**EXERCISE PROMPT**
Beginning with the first line of the data below, set down each line exactly through the line that contains "(** C16: the".
(SUPPLIED INFORMATION Opens)
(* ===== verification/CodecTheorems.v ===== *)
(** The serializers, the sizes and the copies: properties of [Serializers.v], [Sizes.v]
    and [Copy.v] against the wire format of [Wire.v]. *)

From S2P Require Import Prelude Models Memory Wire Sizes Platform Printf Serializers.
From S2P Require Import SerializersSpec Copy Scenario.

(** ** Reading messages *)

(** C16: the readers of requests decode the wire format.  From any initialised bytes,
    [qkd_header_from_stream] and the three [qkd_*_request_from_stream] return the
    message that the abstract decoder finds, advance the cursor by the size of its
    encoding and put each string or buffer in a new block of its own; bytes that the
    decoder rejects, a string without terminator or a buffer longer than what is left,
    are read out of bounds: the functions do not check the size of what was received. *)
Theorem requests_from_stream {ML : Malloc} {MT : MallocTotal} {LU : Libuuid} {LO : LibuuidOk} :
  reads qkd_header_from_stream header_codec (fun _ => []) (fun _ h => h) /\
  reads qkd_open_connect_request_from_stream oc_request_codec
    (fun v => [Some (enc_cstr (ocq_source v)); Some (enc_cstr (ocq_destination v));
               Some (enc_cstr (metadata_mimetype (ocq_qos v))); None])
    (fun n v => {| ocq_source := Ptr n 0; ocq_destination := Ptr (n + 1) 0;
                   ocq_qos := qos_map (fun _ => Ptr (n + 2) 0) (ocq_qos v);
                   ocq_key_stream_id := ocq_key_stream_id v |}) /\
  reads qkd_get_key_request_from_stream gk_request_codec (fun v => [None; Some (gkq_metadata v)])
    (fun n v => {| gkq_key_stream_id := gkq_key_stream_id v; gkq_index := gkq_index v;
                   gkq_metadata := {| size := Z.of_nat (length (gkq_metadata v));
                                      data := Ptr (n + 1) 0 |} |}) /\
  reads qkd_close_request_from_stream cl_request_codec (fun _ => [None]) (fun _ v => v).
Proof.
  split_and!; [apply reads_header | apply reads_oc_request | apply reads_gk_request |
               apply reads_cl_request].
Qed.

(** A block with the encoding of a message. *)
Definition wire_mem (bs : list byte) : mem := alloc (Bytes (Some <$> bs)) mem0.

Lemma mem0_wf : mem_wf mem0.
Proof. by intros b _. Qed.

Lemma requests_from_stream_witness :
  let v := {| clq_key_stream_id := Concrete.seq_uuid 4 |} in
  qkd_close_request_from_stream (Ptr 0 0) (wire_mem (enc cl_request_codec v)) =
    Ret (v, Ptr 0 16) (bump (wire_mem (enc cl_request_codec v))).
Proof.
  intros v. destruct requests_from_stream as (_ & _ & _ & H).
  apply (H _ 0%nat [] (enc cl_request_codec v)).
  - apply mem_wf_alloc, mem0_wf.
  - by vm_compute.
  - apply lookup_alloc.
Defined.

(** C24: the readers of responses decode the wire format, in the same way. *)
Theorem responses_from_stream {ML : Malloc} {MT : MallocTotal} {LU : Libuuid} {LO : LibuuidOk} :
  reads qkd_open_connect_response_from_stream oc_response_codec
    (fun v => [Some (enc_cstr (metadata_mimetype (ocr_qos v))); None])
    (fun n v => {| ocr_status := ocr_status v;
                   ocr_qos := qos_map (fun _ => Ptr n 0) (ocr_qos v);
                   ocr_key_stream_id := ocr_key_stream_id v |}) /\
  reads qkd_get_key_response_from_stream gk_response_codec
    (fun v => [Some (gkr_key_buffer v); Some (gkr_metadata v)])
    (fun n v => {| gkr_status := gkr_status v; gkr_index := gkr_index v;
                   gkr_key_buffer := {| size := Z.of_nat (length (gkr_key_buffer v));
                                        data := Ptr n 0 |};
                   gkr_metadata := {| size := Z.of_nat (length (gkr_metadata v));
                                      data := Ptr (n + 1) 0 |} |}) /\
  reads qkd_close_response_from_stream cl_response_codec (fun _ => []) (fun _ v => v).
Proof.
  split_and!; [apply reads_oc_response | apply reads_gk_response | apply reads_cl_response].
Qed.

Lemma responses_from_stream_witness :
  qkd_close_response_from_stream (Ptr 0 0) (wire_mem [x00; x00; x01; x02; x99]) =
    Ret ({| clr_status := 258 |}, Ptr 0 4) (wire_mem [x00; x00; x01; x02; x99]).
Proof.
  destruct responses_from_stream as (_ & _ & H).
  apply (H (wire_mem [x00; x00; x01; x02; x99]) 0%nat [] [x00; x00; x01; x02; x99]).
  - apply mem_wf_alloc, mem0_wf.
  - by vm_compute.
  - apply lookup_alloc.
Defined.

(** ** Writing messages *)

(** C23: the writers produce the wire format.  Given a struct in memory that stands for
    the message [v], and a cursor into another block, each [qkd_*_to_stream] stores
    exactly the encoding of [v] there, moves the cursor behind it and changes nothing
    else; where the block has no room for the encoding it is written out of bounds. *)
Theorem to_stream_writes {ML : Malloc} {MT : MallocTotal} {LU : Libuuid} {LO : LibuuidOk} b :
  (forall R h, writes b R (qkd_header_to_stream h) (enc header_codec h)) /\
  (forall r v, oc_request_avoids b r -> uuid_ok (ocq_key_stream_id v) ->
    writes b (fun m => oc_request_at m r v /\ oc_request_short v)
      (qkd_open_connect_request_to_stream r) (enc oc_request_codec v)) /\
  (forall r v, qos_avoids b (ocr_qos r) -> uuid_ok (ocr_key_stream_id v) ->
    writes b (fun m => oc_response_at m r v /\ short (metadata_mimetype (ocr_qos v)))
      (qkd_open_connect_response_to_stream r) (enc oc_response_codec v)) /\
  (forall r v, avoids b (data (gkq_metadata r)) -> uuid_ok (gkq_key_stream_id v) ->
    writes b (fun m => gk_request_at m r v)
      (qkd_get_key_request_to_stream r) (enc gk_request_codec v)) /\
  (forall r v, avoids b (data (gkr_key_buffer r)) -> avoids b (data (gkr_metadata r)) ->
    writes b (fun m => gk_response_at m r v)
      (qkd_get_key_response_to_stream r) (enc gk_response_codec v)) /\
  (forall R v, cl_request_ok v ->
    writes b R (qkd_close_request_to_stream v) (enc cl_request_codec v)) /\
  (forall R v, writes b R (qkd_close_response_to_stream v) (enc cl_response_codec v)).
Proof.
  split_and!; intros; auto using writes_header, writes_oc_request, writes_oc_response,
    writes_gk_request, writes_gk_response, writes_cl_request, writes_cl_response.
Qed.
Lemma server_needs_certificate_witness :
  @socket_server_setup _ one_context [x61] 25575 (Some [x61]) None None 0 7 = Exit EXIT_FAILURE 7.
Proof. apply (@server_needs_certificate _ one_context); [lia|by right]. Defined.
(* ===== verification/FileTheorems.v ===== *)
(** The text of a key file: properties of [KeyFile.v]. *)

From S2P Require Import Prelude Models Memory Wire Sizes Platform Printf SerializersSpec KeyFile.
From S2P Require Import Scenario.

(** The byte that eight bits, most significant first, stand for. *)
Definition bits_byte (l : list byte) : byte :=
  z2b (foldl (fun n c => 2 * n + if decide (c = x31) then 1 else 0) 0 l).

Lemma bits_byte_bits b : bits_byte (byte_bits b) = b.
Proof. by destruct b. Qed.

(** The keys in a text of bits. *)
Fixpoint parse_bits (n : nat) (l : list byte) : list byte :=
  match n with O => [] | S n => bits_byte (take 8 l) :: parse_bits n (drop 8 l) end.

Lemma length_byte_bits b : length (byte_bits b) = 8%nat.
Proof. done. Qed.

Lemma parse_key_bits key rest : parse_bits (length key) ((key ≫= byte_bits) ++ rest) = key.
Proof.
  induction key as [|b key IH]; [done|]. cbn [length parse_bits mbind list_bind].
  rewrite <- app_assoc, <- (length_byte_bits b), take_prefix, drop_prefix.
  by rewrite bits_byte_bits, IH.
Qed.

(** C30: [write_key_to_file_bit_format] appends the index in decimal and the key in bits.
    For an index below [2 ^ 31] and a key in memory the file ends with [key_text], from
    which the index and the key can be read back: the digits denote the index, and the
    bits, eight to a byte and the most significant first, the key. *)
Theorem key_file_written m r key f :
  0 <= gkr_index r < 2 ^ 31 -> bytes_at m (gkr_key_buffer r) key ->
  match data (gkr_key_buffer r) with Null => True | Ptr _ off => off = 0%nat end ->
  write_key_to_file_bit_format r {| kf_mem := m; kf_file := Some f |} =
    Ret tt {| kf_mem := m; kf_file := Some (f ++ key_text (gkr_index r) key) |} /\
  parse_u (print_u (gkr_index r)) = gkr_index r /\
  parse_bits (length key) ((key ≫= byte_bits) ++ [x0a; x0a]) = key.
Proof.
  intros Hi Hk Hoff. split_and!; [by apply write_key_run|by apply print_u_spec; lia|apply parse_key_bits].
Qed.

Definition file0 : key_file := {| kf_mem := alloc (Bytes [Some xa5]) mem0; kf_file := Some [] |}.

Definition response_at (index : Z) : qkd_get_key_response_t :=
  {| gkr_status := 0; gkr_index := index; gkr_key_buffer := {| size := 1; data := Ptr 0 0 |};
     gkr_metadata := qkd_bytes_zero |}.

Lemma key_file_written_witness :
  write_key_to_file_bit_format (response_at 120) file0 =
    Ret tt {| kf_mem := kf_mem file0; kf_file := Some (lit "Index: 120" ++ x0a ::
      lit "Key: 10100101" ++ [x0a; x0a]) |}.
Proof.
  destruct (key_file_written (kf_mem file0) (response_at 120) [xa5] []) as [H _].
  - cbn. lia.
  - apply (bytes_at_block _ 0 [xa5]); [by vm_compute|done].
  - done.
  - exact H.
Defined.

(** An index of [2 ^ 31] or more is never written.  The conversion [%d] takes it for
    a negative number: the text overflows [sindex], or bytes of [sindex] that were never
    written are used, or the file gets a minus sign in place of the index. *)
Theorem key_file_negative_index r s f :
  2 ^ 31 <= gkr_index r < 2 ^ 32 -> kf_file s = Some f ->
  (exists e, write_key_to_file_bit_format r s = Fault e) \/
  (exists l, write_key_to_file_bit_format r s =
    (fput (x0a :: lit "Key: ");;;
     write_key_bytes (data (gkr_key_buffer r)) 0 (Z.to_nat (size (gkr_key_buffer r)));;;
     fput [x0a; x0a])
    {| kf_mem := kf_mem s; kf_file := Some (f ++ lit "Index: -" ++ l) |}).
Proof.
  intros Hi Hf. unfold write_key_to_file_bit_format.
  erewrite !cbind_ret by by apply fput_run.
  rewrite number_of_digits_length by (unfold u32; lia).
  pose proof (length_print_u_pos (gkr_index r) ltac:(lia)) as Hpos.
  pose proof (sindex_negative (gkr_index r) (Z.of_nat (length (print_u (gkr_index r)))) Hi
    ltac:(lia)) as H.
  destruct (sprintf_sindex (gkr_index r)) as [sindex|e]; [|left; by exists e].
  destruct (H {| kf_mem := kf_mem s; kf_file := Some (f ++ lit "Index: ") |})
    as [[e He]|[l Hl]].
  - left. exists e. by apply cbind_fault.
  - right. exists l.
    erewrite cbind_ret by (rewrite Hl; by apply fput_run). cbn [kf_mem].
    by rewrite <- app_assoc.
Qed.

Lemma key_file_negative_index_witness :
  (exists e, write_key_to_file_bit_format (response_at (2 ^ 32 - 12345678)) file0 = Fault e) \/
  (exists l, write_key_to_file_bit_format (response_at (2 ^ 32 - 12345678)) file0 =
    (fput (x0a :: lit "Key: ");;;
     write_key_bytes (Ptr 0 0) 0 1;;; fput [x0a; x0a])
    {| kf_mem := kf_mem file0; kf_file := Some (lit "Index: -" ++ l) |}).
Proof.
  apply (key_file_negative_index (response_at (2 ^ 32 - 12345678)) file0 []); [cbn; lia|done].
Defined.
(SUPPLIED INFORMATION Closes)
**PROBLEM SOLUTION**
(* ===== verification/CodecTheorems.v ===== *)
(** The serializers, the sizes and the copies: properties of [Serializers.v], [Sizes.v]
    and [Copy.v] against the wire format of [Wire.v]. *)

From S2P Require Import Prelude Models Memory Wire Sizes Platform Printf Serializers.
From S2P Require Import SerializersSpec Copy Scenario.

(** ** Reading messages *)

(** C16: the readers of requests decode the wire format.  From any initialised bytes,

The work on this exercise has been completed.